Saved data entries:
Lemma _package_path_eq ins w :
  _package_path (ins, w)
  = match development_path ins with
    | Some _ => (Ok tt, (ins, w))
    | None =>
        (Ok tt,
         (with_development_path ins (Some candidate_dir),
          add_call
            (add_call
               (add_call w (Exists_ (OsPath.join candidate_dir "setup.py")))
               (Exists_ (OsPath.join candidate_dir "README.md")))
            (Exists_ (OsPath.join candidate_dir "CODE_OF_CONDUCT.md"))))
    end.
Proof.
  unfold _package_path, bind, get_self, ret. cbn [fst snd].
  destruct (development_path ins) eqn:Hd; [reflexivity|].
  fold candidate_dir. rewrite os_path_exists_eq.
  destruct (Fs.exists_ _ _); cbn;
    destruct (Fs.exists_ _ _); cbn;
    destruct (Fs.exists_ _ _); reflexivity.
Qed.

Lemma rdkit_shape ins w :
  check_install_log ins = true ->
  exists r ins1 w1 evs,
    rdkit (ins, w) = (r, (ins1, w1)) /\
    check_install_log ins1 = true /\
    recorded "rdkit" ins1 = true /\
    calls w1 = calls w ++ evs /\
    runs "conda install -c conda-forge -y -q rdkit" evs <= 1.
Proof.
  intros Hc. pose proof (gate_marks "rdkit" ins w Hc) as G. cbv zeta in G.
  unfold rdkit, bind.
  destruct (_is_done "rdkit" (ins, w)) as [[[]|e] [ins1 w1]]; cbn in G;
    destruct G as (G1 & G2 & G3 & G4).
  - exists (Ok tt), ins1, w1, []. rewrite app_nil_r. cbn. auto 10.
  - unfold try_except, import_rdkit. run.
    destruct (rdkit_module (machine w1)) as [|[]]; cbn;
      try solve [eexists _, ins1, _, [Import "rdkit"];
                 split; [reflexivity|]; cbn; rewrite G4; auto 10].
    eexists (Ok tt), ins1, _,
      [Import "rdkit"; RunCommand "conda install -c conda-forge -y -q rdkit"].
    split; [reflexivity|]. cbn. rewrite G4, <- app_assoc. auto 10.
  - exists (Raise e), ins1, w1, []. rewrite app_nil_r. cbn. auto 10.
Qed.

Lemma config_shape ins w :
  check_install_log ins = true ->
  exists r ins1 w1,
    config (ins, w) = (r, (ins1, w1)) /\
    check_install_log ins1 = true /\
    recorded "config" ins1 = true.
Proof.
  intros Hc. pose proof (gate_marks "config" ins w Hc) as G. cbv zeta in G.
  unfold config, bind.
  destruct (_is_done "config" (ins, w)) as [[[]|e] [ins1 w1]]; cbn in G;
    destruct G as (G1 & G2 & _ & _); [eauto 10| |eauto 10].
  rewrite os_path_exists_eq.
  destruct (Fs.exists_ _ _); [eauto 10|].
  unfold fs_op at 1. cbn [fst snd].
  destruct (Fs.makedirs _ _) as [f|e]; [|eauto 10].
  rewrite _package_path_eq.
  destruct (development_path ins1) as [d|] eqn:Hd; unfold get_self;
    cbn [fst snd development_path with_development_path]; try rewrite Hd;
    unfold fs_op; cbn [fst snd];
    destruct (Fs.copyfile _ _ _); eauto 10.
Qed.

(** C2: with tracking enabled, a second invocation of the same step on the
    same object finds its task recorded by the first one (also when the
    first one raised) and returns leaving the object and the world as they
    are: no probe, no action, no write; over the two invocations the command
    of the step runs at most once. *)
Theorem C2_second_invocation_is_silent ins w :
  check_install_log ins = true ->
  (forall t, let st1 := snd (_is_done t (ins, w)) in
             _is_done t st1 = (Ok true, st1)) /\
  (let st1 := snd (conda (ins, w)) in
   let st2 := snd (conda st1) in
   conda st1 = (Ok tt, st1) /\
   runs "pip install -y conda" (new_calls (ins, w) st2) <= 1) /\
  (let st1 := snd (git (ins, w)) in
   let st2 := snd (git st1) in
   git st1 = (Ok tt, st1) /\
   runs "conda install -y -q git" (new_calls (ins, w) st2) <= 1) /\
  (let st1 := snd (rdkit (ins, w)) in
   let st2 := snd (rdkit st1) in
   rdkit st1 = (Ok tt, st1) /\
   runs "conda install -c conda-forge -y -q rdkit" (new_calls (ins, w) st2) <= 1) /\
  (let st1 := snd (config (ins, w)) in
   config st1 = (Ok tt, st1)).
Proof.
  intros Hc. split; [|split; [|split; [|split]]]; cbv zeta.
  - intros t. pose proof (gate_marks t ins w Hc) as (G1 & G2 & _).
    destruct (snd (_is_done t (ins, w))) as [ins1 w1].
    now apply _is_done_recorded.
  - destruct (conda_shape ins w Hc)
      as (r & ins1 & w1 & evs & -> & C1 & C2 & _ & C4 & C5). cbn [snd].
    assert (conda (ins1, w1) = (Ok tt, (ins1, w1))) as ->.
    { unfold conda, bind. now rewrite _is_done_recorded. }
    split; [reflexivity|]. cbn [snd].
    rewrite (new_calls_app _ _ _ _ _ C4).
    destruct C5 as [->|[->| ->]]; vm_compute; lia.
  - destruct (git_shape ins w Hc)
      as (r & ins1 & w1 & evs & -> & C1 & C2 & C4 & C5). cbn [snd].
    assert (git (ins1, w1) = (Ok tt, (ins1, w1))) as ->.
    { unfold git, bind. now rewrite _is_done_recorded. }
    split; [reflexivity|]. cbn [snd].
    now rewrite (new_calls_app _ _ _ _ _ C4).
  - destruct (rdkit_shape ins w Hc)
      as (r & ins1 & w1 & evs & -> & C1 & C2 & C4 & C5). cbn [snd].
    assert (rdkit (ins1, w1) = (Ok tt, (ins1, w1))) as ->.
    { unfold rdkit, bind. now rewrite _is_done_recorded. }
    split; [reflexivity|]. cbn [snd].
    now rewrite (new_calls_app _ _ _ _ _ C4).
  - destruct (config_shape ins w Hc) as (r & ins1 & w1 & -> & C1 & C2).
    cbn [snd]. unfold config, bind. now rewrite _is_done_recorded.
Qed.

(** ** Development path and the [config] step *)

Lemma _is_done_calls t ins w :
  calls (snd (snd (_is_done t (ins, w)))) = calls w.
Proof. destruct (_is_done_outcome t ins w); reflexivity. Qed.

Lemma fs_op_eq op ins w :
  fs_op op (ins, w)
  = match op (fs (machine w)) with
    | Ok f => (Ok tt, (ins, with_machine w (with_fs (machine w) f)))
    | Raise e => (Raise e, (ins, w))
    end.
Proof. reflexivity. Qed.

Lemma _package_path_sets ins w :
  fst (_package_path (ins, w)) = Ok tt /\
  development_path (fst (snd (_package_path (ins, w)))) <> None.
Proof.
  rewrite _package_path_eq.
  destruct (development_path ins) eqn:Hd; cbn; [|easy].
  split; [reflexivity|]. now rewrite Hd.
Qed.

Lemma config_trace ins w :
  exists evs,
    calls (snd (snd (config (ins, w)))) = calls w ++ evs /\
    forallb (fun e => negb (is_download e)) evs = true.
Proof.
  pose proof (_is_done_calls "config" ins w) as G.
  unfold config, bind.
  destruct (_is_done "config" (ins, w)) as [[[]|e] [ins1 w1]]; cbn in G;
    try (exists []; rewrite app_nil_r; now split).
  rewrite os_path_exists_eq.
  destruct (Fs.exists_ _ _);
    [eexists [_]; cbn; rewrite G; now split|].
  unfold fs_op at 1. cbn [fst snd].
  destruct (Fs.makedirs _ _) as [f|e];
    [|eexists [_]; cbn; rewrite G; now split].
  rewrite _package_path_eq.
  destruct (development_path ins1) as [d|] eqn:Hd; unfold get_self;
    cbn [fst snd development_path with_development_path]; try rewrite Hd;
    unfold fs_op; cbn [fst snd];
    destruct (Fs.copyfile _ _ _); cbn; rewrite G.
  1-2: eexists [_]; now split.
  1-2: eexists [_; _; _; _]; rewrite <- !app_assoc; now split.
Qed.

(** C10: [_package_path] always leaves a development path, so [config]
    never reaches its download branch: no run of [config] emits a download,
    a run that reaches the action is a [shutil.copyfile] from the
    development tree, and it raises FileNotFoundError when the file is
    missing there. *)
Theorem C10_config_never_downloads ins w :
  (fst (_package_path (ins, w)) = Ok tt /\
   development_path (fst (snd (_package_path (ins, w)))) <> None) /\
  Forall (fun e => is_download e = false)
    (new_calls (ins, w) (snd (config (ins, w)))) /\
  (forall ins1 w1 f,
     _is_done "config" (ins, w) = (Ok false, (ins1, w1)) ->
     Fs.exists_ (fs (machine w1)) (OsPath.join EOS CONFIG_JSON) = false ->
     Fs.makedirs (fs (machine w1)) EOS = Ok f ->
     let w2 := add_call w1 (Exists_ (OsPath.join EOS CONFIG_JSON)) in
     let st3 := snd (_package_path
                       (ins1, with_machine w2 (with_fs (machine w2) f))) in
     let d := from_option id candidate_dir (development_path ins1) in
     development_path (fst st3) = Some d /\
     fs (machine (snd st3)) = f /\
     config (ins, w)
     = fs_op (fun f => Fs.copyfile f (OsPath.join d CONFIG_JSON)
                         (OsPath.join EOS CONFIG_JSON)) st3 /\
     (forall q, Fs.locate f (OsPath.join d CONFIG_JSON) = Fs.Missing q ->
                fst (config (ins, w)) = Raise FileNotFoundError)).
Proof.
  split; [apply _package_path_sets|]. split.
  - destruct (config_trace ins w) as (evs & Hc & He).
    destruct (config (ins, w)) as [r [ins1 w1]]. cbn [snd] in *.
    rewrite (new_calls_app _ _ _ _ _ Hc).
    apply Forall_forall. intros e Hin.
    rewrite forallb_forall in He. apply negb_true_iff, He.
    now apply list_elem_of_In.
  - intros ins1 w1 f Hd He Hm w2 st3 d.
    assert (config (ins, w)
            = fs_op (fun f => Fs.copyfile f (OsPath.join d CONFIG_JSON)
                                (OsPath.join EOS CONFIG_JSON)) st3
            /\ development_path (fst st3) = Some d
            /\ fs (machine (snd st3)) = f) as (Hcfg & Hdev & Hfs).
    { subst st3 d. unfold config, bind. rewrite Hd, os_path_exists_eq.
      cbn [fst snd]. rewrite He, (fs_op_eq (fun f => Fs.makedirs f EOS)).
      cbn [add_call machine]. rewrite Hm. fold w2. rewrite !_package_path_eq.
      destruct (development_path ins1) as [d|] eqn:Hp; unfold get_self;
        cbn [fst snd development_path with_development_path from_option id];
        try rewrite Hp; repeat split; reflexivity. }
    split; [exact Hdev|]. split; [exact Hfs|]. split; [exact Hcfg|].
    intros q Hq. rewrite Hcfg.
    unfold fs_op, Fs.copyfile, Fs.samefile, Fs.read.
    rewrite Hfs, Hq. reflexivity.
Qed.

= Your objective =
Only the number is needed. Say how many lines of the entries contain "Hdev".

= Reply to the task =
2